Celui-ci, qui venait d'abandonner la lance
Pour le rabot, sentait, au moindre mot piquant,
Soudain surgir en lui ce premier sentiment
Qui nous fait tout d'abord riposter à l'offense.
— On m'a parlé de ton habileté,
Lui dit notre marquis, de ce ton de fierté
Qui jadis entre un noble et le vilain taillable
Mettait une distance immense, infranchissable,
Pourrais-tu, sans retard, me changer ce parquet ?
Je veux qu'avant huit jours il soit à neuf refait.
Combien me prendras-tu ? Dis, que veux-tu par mètre ?

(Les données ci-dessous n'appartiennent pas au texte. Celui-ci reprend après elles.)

(* ===== verification/ThreadDemos.v ===== *)
(** Thread demonstrations of [src/code/concurrent] and [src/code/lang]: the
    function that detached threads and [std::call_once] run ([call_once.cpp]), the
    owners of a shared object ([shared_ptr.cpp]), an asynchronous task
    ([async.cpp]), a packaged task ([package_task.cpp]) and a variable that
    threads share by reference ([thread_param.cpp]). *)
From S2P Require Import Prelude.
Open Scope nat_scope.

(** * [call_once.cpp] *)
Module CallOnce.
(** Where [main] is: starting the first [k] threads that are left, before the
    [j]-th of the three [call_once] calls, printing in one, starting the second
    threads, returned. *)
Inductive pc := First (k : nat) | Once (j : nat) | Printing (j number : nat) | Second (k : nat) | Exited.

Record state := State {
  times : nat;            (* std::atomic<int> *)
  started : nat;          (* detached threads that have not counted yet *)
  counted : list nat;     (* numbers taken, not yet printed by their threads *)
  flag : bool;            (* std::once_flag *)
  printed : list nat;
  main_pc : pc
}.

Section program.
(** The threads of each burst: [hardware_concurrency() - 1]. *)
Context (burst : nat).

Definition init : state := State 0 0 [] false [] (First burst).

(** [LMain]: the main thread; [LCount]: a started thread increments [times];
    [LPrint i]: the thread with the [i]-th taken number prints it. *)
Inductive label := LMain | LCount | LPrint (i : nat).

Definition main_step (s : state) : outcome state :=
  match main_pc s with
  | First (S k) => Ok (State (times s) (S (started s)) (counted s) (flag s) (printed s) (First k))
  | First O => Ok (State (times s) (started s) (counted s) (flag s) (printed s) (Once 0))
  | Once j =>
      if 3 <=? j then Ok (State (times s) (started s) (counted s) (flag s) (printed s) (Second burst))
      else if flag s then Ok (State (times s) (started s) (counted s) (flag s) (printed s) (Once (S j)))
      else Ok (State (S (times s)) (started s) (counted s) (flag s) (printed s) (Printing j (S (times s))))
  | Printing j n => Ok (State (times s) (started s) (counted s) true (printed s ++ [n]) (Once (S j)))
  | Second (S k) => Ok (State (times s) (S (started s)) (counted s) (flag s) (printed s) (Second k))
  | Second O => Ok (State (times s) (started s) (counted s) (flag s) (printed s) Exited)
  | Exited => Blocked
  end.

(** The detached threads run until the process exits. *)
Definition step (l : label) (s : state) : outcome state :=
  match l with
  | LMain => main_step s
  | LCount =>
      _ ← await (match main_pc s with Exited => false | _ => 0 <? started s end);
      Ok (State (S (times s)) (started s - 1) (counted s ++ [S (times s)]) (flag s) (printed s) (main_pc s))
  | LPrint i =>
      _ ← await (match main_pc s with Exited => false | _ => i <? length (counted s) end);
      n ← from_option_ub (counted s !! i);
      Ok (State (times s) (started s) (delete i (counted s)) (flag s) (printed s ++ [n]) (main_pc s))
  end.

Definition call_once : machine := Machine state label (λ s, s = init) step.

(** The number the main thread has taken and not printed, and the calls of
    [once_function] it has begun. *)
Definition taken (p : pc) : list nat := match p with Printing _ n => [n] | _ => [] end.
Definition begun (s : state) : nat := (if flag s then 1 else 0) + length (taken (main_pc s)).
Definition to_start (p : pc) : nat :=
  match p with First k => k + burst | Once _ | Printing _ _ => burst | Second k => k | Exited => 0 end.

Record inv (s : state) : Prop := {
  inv_numbers : printed s ++ counted s ++ taken (main_pc s) ≡ₚ seq 1 (times s);
  inv_count : times s + started s + to_start (main_pc s) = 2 * burst + begun s;
  inv_flag : match main_pc s with
             | First _ => flag s = false | Once j => flag s = bool_decide (j ≠ 0)
             | Printing j _ => j = 0 ∧ flag s = false | _ => flag s = true end
}.

Lemma seq_snoc n : seq 1 (S n) = seq 1 n ++ [S n].
Proof. by rewrite seq_S. Qed.

Lemma once_inv_step l s s' : inv s → step l s = Ok s' → inv s'.
Proof.
  intros [Hn Hc Hf] Hs. destruct l as [| | i]; unfold step in Hs.
  - unfold main_step in Hs. destruct (main_pc s) as [[| k] | j | j n | [| k] |] eqn:E; simplify_eq.
    + split; unfold begun in *; rewrite ?E in *; simpl in *; (done || lia).
    + split; unfold begun in *; rewrite ?E in *; simpl in *; (done || lia).
    + destruct (3 <=? j) eqn:Hj; [| destruct (flag s) eqn:Hfl]; simplify_eq.
      * apply Nat.leb_le in Hj. rewrite bool_decide_eq_true_2 in Hf by lia.
        split; unfold begun in *; rewrite ?E, ?Hf in *; simpl in *; (done || lia).
      * split; unfold begun in *; rewrite ?E, ?Hfl in *; simpl in *; (done || lia).
      * assert (j = 0) as -> by (destruct j; done).
        split; unfold begun in *; rewrite ?E, ?Hfl in *; cbn -[seq] in *; [| lia | done].
        rewrite seq_snoc, <- Hn, app_nil_r. by rewrite !(assoc_L (++)).
    + destruct Hf as [-> Hf].
      split; unfold begun in *; rewrite ?E, ?Hf in *; cbn -[seq] in *; [| lia | done].
      rewrite <- Hn, app_nil_r, <- (assoc_L (++)). apply Permutation_app_head, Permutation_app_comm.
    + split; unfold begun in *; rewrite ?E in *; simpl in *; (done || lia).
    + split; unfold begun in *; rewrite ?E in *; simpl in *; (done || lia).
  - step_inv. destruct (main_pc s) eqn:E; try done;
      apply Nat.ltb_lt in Heqb; split; unfold begun in *; rewrite ?E in *; cbn -[seq] in *;
        try lia; try done; rewrite seq_snoc, <- Hn, ?app_nil_r, ?(assoc_L (++)); try done.
    rewrite <- !(assoc_L (++)). do 2 apply Permutation_app_head. apply Permutation_app_comm.
  - step_inv. destruct (main_pc s) eqn:E; try done;
      split; unfold begun in *; rewrite ?E in *; cbn -[seq] in *; try done;
        rewrite <- Hn, <- (assoc_L (++)); apply Permutation_app_head; rewrite (assoc_L (++));
        apply Permutation_app_tail; symmetry; by apply delete_Permutation.
Qed.

Lemma once_inv_reachable (s : mstate call_once) : reachable s → inv s.
Proof.
  revert s. apply invariant_ind.
  - intros s ->. split; [done | unfold begun; simpl; lia | done].
  - intros l s s' _ Hi Hs. by eapply once_inv_step.
Qed.
End program.

(** C39. Under every schedule the numbers printed are distinct and lie between 1
    and the number of executions begun; the three [call_once] calls run the
    function once between them, so that at most [2 * burst + 1] executions
    happen; when all threads were heard before [main] returned, exactly the
    numbers 1 to [2 * burst + 1] were printed, each once, in some order. *)
Theorem call_once_numbers (burst : nat) (s : mstate (call_once burst)) :
  reachable s →
  NoDup (printed s) ∧ (∀ n, n ∈ printed s → 1 <= n <= times s) ∧ times s <= 2 * burst + 1 ∧
  (main_pc s = Exited → flag s = true ∧
    (started s = 0 → counted s = [] → printed s ≡ₚ seq 1 (2 * burst + 1))).
Proof.
  intros [Hn Hc Hf]%once_inv_reachable. split_and!.
  - assert (NoDup (seq 1 (times s))) as Hd by apply NoDup_seq.
    rewrite <- Hn in Hd. by apply NoDup_app in Hd as [? _].
  - intros n Hin. assert (n ∈ seq 1 (times s)) as Hs by (rewrite <- Hn; set_solver).
    apply elem_of_seq in Hs. lia.
  - unfold begun in Hc. destruct (main_pc s), (flag s); simpl in *; (lia || naive_solver lia).
  - intros E. rewrite E in *. split; [done |]. intros H0 H1. unfold begun in Hc.
    rewrite E, Hf, H0 in Hc. simpl in Hc. rewrite H1 in Hn. cbn -[seq] in Hn.
    rewrite app_nil_r in Hn. by replace (times s) with (2 * burst + 1) in Hn by lia.
Qed.

Lemma call_once_numbers_witness :
  ∃ s : mstate (call_once 1), reachable s ∧ main_pc s = Exited ∧ printed s = [2; 1; 3] ∧ NoDup (printed s).
Proof.
  eexists. assert (reachable (M := call_once 1) _) as Hr by run_schedule (call_once 1)
    [LMain; LMain; LCount; LMain; LMain; LPrint 0; LMain; LMain; LMain; LMain; LCount; LPrint 0; LMain].
  split_and!; [exact Hr | reflexivity | | apply (call_once_numbers 1 _ Hr)].
  reflexivity.
Defined.
End CallOnce.

(** * [shared_ptr.cpp] *)
Module SharedPtr.
(** The steps of [main], named after the statement that comes next, and of the
    thread it starts. *)
Inductive mpc :=
  | MNew | MPrint1 | MCopy | MPrint2 | MCall | MInCall | MReturn | MPrint3 | MThread | MPrint4
  | MDrop1 | MDrop | MDetach | MExited.
Inductive tpc := TNone | TPrint | TDrop | TDone.

(** A line: its label, the count, the value. *)
Record state := State {
  use_count : nat;
  object : option Z;           (* the object, while it exists *)
  main_pc : mpc;
  thread_pc : tpc;
  out : list (nat * nat * Z)
}.
Definition init : state := State 0 None MNew TNone [].

Definition print (label : nat) (s : state) : outcome state :=
  v ← from_option_ub (object s);
  Ok (State (use_count s) (object s) (main_pc s) (thread_pc s) (out s ++ [(label, use_count s, v)])).
(** Copying an owner, and destroying one: the last one destroys the object. *)
Definition copy (s : state) : outcome state :=
  _ ← from_option_ub (object s);
  Ok (State (S (use_count s)) (object s) (main_pc s) (thread_pc s) (out s)).
Definition drop_owner (s : state) : outcome state :=
  _ ← from_option_ub (object s);
  Ok (State (use_count s - 1) (if use_count s =? 1 then None else object s)
    (main_pc s) (thread_pc s) (out s)).
Definition at_main (p : mpc) (s : state) : state := State (use_count s) (object s) p (thread_pc s) (out s).
Definition at_thread (t : tpc) (s : state) : state := State (use_count s) (object s) (main_pc s) t (out s).

Definition main_step (s : state) : outcome state :=
  match main_pc s with
  | MNew => Ok (State 1 (Some 3%Z) MPrint1 (thread_pc s) (out s))
  | MPrint1 => at_main MCopy <$> print 1 s
  | MCopy => at_main MPrint2 <$> copy s
  | MPrint2 => at_main MCall <$> print 2 s
  | MCall => at_main MInCall <$> copy s
  | MInCall => at_main MReturn <$> print 5 s
  | MReturn => at_main MPrint3 <$> drop_owner s
  | MPrint3 => at_main MThread <$> print 3 s
  | MThread => at_main MPrint4 <$> (at_thread TPrint <$> copy s)
  | MPrint4 => at_main MDrop1 <$> print 4 s
  | MDrop1 => at_main MDrop <$> drop_owner s
  | MDrop => at_main MDetach <$> drop_owner s
  | MDetach => Ok (at_main MExited s)
  | MExited => Blocked
  end.
Definition thread_step (s : state) : outcome state :=
  match thread_pc s with
  | TPrint => at_thread TDrop <$> print 5 s
  | TDrop => at_thread TDone <$> drop_owner s
  | _ => Blocked
  end.

Inductive label := LMain | LThread.
Definition step (l : label) (s : state) : outcome state :=
  match l with LMain => main_step s | LThread => thread_step s end.
Definition shared_ptr : machine := Machine state label (λ s, s = init) step.

(** The owners that exist. *)
Definition main_owners (p : mpc) : nat :=
  match p with
  | MNew | MDetach | MExited => 0
  | MPrint1 | MCopy | MDrop => 1
  | MInCall | MReturn => 3
  | _ => 2
  end.
Definition thread_owners (t : tpc) : nat := match t with TPrint | TDrop => 1 | _ => 0 end.
Definition before_thread (p : mpc) : bool :=
  match p with MPrint4 | MDrop1 | MDrop | MDetach | MExited => false | _ => true end.

(** What the main thread has printed, and which lines a schedule may add. *)
Definition main_lines (p : mpc) : list (nat * nat * Z) :=
  match p with
  | MNew | MPrint1 => []
  | MCopy | MPrint2 => [(1, 1, 3%Z)]
  | MCall | MInCall => [(1, 1, 3%Z); (2, 2, 3%Z)]
  | MReturn | MPrint3 => [(1, 1, 3%Z); (2, 2, 3%Z); (5, 3, 3%Z)]
  | _ => [(1, 1, 3%Z); (2, 2, 3%Z); (5, 3, 3%Z); (3, 2, 3%Z)]
  end.
Definition tail_line (x : nat * nat * Z) : Prop :=
  (∃ n, x = (4, n, 3%Z) ∧ 2 <= n <= 3) ∨ (∃ n, x = (5, n, 3%Z) ∧ 1 <= n <= 3).

Record inv (s : state) : Prop := {
  inv_owners : use_count s = main_owners (main_pc s) + thread_owners (thread_pc s);
  inv_object : object s = if use_count s =? 0 then None else Some 3%Z;
  inv_thread : before_thread (main_pc s) = true ↔ thread_pc s = TNone;
  inv_out : ∃ rest, out s = main_lines (main_pc s) ++ rest ∧ Forall tail_line rest ∧
    (before_thread (main_pc s) = true → rest = [])
}.

Ltac tail := first [left; eexists; split; [reflexivity | lia] | right; eexists; split; [reflexivity | lia]].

— Cela dépend du bois que tu voudras y mettre,
Lui répond notre menuisier.
— Qu'entends-je ! N'as-tu pas osé me tutoyer,
Rustre, manant ? — Tout doux, monsieur le gentilhomme,
Reprit l'homme au rabot, de moi sachez, en somme,
Que le plus grand seigneur, pour être respecté,
Comme un autre doit satisfaire,
Fût-ce envers le plus pauvre hère,
Aux lois de la civilité.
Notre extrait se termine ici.